• _YOUR OBJECTIVE_
Pull every line from the records that has the word "pose" in it.

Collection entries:
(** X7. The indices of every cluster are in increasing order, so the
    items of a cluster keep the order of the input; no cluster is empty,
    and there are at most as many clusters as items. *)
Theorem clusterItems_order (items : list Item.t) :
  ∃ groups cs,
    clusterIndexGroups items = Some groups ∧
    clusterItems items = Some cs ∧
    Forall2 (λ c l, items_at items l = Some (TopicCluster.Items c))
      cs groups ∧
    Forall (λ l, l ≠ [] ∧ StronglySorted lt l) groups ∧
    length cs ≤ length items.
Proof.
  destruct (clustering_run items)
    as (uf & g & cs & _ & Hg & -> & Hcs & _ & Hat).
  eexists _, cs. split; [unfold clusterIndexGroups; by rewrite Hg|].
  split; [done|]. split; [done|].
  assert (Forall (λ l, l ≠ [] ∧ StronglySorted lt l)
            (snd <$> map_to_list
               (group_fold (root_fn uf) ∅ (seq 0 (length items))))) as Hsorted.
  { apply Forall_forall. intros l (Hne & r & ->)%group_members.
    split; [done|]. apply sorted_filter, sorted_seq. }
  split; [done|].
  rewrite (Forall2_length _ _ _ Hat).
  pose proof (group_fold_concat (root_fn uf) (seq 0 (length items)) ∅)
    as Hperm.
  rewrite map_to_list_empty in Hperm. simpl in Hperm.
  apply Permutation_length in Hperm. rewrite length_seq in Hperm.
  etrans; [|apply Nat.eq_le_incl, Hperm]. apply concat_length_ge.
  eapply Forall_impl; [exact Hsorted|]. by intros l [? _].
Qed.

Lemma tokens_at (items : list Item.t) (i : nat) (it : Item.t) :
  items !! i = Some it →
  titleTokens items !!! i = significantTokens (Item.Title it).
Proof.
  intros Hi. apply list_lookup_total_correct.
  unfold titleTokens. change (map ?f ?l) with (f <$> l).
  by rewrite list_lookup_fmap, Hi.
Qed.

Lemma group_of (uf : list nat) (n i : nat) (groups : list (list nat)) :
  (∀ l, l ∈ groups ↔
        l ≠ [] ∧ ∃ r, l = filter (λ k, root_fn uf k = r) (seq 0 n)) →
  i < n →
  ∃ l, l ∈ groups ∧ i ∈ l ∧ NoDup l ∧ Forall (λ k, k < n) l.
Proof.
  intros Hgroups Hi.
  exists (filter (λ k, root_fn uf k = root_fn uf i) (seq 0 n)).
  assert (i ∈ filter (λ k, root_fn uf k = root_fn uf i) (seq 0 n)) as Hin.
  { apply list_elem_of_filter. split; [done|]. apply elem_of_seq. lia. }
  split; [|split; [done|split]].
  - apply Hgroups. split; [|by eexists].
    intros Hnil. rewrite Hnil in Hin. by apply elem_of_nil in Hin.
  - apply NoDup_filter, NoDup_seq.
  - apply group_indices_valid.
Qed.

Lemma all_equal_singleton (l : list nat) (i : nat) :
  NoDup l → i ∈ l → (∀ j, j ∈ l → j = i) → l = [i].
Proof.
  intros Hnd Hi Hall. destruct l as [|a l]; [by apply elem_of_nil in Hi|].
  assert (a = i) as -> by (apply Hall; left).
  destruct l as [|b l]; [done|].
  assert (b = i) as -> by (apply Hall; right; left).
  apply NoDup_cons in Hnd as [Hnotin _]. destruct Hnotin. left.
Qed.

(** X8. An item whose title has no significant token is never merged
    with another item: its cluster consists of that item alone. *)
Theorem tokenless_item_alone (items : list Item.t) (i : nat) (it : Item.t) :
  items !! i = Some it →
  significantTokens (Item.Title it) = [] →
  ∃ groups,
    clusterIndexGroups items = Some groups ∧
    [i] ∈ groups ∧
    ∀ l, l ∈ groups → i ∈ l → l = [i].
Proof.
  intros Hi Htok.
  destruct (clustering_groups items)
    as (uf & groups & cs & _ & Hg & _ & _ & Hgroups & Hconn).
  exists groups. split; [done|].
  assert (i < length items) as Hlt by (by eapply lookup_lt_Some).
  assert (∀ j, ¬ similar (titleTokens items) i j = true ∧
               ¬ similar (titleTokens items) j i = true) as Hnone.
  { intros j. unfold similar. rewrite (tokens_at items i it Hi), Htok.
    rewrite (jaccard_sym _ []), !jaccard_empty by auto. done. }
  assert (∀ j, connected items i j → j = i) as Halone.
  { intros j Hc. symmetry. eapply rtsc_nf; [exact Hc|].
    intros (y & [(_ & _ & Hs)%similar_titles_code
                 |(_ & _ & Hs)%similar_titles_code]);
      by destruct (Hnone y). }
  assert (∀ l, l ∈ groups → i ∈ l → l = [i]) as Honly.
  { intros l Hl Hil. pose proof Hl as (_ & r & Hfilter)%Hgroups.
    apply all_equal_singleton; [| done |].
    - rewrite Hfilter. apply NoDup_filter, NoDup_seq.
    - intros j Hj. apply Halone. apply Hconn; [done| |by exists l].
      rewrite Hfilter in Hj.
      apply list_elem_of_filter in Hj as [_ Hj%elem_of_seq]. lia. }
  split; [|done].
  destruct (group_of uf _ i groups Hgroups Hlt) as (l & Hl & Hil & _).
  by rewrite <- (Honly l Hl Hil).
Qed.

• _FINAL ANSWER_
  pose proof (group_fold_concat (root_fn uf) (seq 0 (length items)) ∅)
  { intros l Hl Hil. pose proof Hl as (_ & r & Hfilter)%Hgroups.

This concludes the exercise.